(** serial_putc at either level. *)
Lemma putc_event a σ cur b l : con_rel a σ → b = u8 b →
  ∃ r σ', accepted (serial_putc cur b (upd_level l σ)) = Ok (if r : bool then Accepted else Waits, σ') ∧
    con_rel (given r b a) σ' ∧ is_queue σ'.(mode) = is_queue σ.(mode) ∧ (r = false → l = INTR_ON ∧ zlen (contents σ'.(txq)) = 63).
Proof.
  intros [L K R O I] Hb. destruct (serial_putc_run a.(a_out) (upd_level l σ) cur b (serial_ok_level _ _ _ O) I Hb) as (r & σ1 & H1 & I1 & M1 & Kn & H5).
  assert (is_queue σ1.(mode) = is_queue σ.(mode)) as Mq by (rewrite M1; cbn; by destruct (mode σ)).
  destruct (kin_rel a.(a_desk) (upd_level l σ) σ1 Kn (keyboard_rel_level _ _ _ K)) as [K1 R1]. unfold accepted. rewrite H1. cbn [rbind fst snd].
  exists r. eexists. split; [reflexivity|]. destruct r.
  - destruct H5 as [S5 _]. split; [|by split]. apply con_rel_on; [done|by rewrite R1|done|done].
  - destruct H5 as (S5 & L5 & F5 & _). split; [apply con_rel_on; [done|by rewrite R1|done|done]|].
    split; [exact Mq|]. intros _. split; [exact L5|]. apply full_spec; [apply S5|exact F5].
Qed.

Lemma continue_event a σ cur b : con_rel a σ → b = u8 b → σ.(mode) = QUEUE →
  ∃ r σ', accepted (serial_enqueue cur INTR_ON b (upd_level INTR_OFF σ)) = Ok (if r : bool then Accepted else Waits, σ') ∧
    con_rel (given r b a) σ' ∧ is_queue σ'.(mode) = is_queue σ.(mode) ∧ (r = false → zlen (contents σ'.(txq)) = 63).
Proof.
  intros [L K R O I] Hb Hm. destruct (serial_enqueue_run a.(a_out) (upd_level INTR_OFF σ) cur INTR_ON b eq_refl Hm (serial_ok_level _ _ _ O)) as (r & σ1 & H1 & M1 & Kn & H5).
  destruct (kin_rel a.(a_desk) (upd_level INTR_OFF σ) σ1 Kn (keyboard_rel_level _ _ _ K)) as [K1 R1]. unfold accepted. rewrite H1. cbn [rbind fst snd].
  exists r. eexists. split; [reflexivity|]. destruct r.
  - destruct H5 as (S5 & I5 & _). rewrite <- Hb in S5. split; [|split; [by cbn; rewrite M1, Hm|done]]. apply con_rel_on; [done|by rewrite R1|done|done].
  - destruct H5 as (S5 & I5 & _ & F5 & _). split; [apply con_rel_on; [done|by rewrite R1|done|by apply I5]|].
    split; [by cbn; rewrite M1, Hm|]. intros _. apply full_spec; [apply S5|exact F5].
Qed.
------------------------------------------------------------
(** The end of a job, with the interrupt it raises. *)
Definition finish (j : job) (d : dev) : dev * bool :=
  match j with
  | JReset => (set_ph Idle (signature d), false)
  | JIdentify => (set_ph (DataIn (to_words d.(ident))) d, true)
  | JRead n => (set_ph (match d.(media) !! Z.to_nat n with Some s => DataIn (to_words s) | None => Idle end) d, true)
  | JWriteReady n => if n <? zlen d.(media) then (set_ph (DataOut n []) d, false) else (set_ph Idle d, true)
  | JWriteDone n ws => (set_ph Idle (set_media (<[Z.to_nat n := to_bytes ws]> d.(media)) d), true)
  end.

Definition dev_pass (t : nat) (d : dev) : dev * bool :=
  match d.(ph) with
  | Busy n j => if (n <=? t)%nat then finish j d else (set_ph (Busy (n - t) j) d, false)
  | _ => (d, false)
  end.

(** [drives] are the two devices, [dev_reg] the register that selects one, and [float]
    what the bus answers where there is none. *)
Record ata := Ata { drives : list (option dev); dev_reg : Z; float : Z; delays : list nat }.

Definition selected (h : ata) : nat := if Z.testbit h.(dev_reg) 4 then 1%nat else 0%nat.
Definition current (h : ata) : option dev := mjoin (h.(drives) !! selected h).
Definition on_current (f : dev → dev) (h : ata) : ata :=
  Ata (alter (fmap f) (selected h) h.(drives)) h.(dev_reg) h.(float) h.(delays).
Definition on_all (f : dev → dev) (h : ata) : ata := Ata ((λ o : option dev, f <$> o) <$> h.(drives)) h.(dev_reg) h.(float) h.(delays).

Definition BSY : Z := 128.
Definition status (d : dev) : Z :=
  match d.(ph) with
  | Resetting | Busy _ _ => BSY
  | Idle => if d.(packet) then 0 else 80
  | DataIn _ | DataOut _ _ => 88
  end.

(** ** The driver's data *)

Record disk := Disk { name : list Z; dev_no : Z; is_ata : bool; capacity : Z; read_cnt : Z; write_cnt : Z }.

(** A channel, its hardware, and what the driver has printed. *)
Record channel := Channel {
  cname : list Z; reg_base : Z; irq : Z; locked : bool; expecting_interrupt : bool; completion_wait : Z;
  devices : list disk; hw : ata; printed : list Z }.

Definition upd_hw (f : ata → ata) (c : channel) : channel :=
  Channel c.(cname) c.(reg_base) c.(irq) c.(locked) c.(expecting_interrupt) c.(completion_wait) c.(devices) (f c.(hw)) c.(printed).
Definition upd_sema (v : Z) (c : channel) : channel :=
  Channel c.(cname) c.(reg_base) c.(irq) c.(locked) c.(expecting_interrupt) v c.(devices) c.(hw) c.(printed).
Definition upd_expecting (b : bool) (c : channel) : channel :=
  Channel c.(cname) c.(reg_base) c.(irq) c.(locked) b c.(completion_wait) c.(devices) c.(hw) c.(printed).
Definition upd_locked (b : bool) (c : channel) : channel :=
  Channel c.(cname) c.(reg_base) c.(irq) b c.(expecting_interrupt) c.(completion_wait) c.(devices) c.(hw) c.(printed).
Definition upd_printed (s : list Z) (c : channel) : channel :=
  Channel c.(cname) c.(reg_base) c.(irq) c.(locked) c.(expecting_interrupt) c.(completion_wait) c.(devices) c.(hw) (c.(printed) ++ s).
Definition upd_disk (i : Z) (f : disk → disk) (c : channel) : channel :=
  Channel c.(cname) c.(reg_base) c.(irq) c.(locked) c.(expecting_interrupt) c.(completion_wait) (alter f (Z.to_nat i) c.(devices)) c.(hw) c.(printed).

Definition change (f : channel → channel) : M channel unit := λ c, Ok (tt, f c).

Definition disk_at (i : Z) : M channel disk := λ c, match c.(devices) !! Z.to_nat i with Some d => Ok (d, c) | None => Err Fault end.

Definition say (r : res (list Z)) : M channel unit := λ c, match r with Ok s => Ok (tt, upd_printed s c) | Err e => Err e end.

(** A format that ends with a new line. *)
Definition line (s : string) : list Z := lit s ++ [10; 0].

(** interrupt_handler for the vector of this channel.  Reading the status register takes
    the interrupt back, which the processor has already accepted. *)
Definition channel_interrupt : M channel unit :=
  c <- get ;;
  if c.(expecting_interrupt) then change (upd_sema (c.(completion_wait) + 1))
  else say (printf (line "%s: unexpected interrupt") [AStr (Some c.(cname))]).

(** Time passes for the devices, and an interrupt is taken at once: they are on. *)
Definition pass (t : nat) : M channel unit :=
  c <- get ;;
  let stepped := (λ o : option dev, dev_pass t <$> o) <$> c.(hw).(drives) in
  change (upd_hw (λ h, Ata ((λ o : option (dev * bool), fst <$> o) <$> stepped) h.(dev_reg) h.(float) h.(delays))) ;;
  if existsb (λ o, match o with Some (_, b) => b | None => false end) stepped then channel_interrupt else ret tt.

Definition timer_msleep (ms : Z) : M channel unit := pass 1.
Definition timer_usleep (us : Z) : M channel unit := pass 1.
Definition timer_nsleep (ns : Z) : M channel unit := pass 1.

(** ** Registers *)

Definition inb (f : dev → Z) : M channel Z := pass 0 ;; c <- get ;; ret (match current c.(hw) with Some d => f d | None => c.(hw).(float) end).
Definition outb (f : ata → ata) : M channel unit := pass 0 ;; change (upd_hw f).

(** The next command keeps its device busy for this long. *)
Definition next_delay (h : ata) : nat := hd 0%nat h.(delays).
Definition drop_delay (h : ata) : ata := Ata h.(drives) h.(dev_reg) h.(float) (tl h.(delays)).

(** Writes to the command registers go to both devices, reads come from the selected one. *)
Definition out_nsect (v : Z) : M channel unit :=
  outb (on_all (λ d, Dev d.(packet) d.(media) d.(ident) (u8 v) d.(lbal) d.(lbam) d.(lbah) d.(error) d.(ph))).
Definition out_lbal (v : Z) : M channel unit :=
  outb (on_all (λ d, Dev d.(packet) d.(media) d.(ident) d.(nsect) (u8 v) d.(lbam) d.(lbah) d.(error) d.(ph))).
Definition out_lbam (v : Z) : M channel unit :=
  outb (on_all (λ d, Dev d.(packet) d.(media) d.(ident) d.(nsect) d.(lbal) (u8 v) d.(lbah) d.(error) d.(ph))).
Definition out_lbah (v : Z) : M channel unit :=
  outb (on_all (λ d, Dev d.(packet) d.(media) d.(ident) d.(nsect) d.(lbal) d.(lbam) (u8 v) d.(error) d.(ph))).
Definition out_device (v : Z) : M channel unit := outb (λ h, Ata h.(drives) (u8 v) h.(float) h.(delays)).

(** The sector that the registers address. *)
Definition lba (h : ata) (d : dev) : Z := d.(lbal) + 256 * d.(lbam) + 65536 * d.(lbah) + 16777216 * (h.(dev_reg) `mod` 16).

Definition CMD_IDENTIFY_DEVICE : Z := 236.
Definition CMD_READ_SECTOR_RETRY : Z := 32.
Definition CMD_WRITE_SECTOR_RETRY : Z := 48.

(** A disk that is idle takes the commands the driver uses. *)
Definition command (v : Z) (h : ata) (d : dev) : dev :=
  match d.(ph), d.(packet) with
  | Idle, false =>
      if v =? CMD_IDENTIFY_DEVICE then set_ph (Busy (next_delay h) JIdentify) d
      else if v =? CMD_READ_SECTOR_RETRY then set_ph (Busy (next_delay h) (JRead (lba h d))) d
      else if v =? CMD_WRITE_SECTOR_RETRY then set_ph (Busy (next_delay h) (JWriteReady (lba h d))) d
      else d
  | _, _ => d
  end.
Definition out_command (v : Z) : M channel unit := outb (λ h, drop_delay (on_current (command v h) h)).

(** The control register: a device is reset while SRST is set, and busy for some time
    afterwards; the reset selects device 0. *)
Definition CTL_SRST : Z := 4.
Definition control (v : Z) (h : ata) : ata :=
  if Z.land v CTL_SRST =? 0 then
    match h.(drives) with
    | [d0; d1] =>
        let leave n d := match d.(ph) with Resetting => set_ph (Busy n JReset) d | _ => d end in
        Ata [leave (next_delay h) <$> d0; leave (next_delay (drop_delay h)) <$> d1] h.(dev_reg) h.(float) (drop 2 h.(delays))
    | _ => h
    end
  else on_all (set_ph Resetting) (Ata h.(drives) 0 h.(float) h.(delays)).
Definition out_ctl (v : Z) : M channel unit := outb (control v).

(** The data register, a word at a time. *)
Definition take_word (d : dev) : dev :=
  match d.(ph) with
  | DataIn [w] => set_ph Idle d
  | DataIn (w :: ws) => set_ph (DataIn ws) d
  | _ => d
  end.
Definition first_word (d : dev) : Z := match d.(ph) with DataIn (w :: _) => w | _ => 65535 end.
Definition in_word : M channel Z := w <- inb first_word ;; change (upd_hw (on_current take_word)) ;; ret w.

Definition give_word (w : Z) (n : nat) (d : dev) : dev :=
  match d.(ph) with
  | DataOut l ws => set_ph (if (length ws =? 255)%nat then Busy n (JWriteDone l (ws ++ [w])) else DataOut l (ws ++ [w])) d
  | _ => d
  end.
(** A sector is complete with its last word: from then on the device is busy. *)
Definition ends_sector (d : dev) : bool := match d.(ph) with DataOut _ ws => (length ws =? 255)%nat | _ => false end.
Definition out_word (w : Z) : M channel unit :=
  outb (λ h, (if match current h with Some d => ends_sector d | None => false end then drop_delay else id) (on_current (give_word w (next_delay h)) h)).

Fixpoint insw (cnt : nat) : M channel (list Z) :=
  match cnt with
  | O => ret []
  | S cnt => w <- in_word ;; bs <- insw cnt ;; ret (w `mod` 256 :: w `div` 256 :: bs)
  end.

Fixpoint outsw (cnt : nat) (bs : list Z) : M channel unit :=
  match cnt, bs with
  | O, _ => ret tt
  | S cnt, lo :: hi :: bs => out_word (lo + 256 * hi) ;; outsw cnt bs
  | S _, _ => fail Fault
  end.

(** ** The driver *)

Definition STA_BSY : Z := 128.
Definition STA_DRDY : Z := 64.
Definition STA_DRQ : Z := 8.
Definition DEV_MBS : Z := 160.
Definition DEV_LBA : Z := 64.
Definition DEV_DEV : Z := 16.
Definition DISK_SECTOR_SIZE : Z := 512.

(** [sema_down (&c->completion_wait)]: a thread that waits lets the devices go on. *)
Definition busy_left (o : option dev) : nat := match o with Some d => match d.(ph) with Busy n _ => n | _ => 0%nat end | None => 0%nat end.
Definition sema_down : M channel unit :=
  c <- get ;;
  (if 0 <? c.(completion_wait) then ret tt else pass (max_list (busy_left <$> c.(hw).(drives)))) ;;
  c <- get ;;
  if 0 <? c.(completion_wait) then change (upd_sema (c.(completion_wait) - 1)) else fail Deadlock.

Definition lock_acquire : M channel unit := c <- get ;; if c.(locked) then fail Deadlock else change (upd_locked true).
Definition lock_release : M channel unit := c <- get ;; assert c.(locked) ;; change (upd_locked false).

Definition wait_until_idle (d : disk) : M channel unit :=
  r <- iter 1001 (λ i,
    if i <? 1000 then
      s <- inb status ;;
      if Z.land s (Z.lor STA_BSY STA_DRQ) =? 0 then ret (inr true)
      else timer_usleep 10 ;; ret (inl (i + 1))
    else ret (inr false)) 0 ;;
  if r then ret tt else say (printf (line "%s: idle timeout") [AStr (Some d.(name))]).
------------------------------------------------------------
* **WORK INSTRUCTIONS**: The response must hold only the lines above from the line with "Definition BSY : Z := 128." through the line with "(** ** The driver's data *)", each copied exactly, both ends kept.

* **WRITTEN RESPONSE**:
Definition BSY : Z := 128.
Definition status (d : dev) : Z :=
  match d.(ph) with
  | Resetting | Busy _ _ => BSY
  | Idle => if d.(packet) then 0 else 80
  | DataIn _ | DataOut _ _ => 88
  end.

(** ** The driver's data *)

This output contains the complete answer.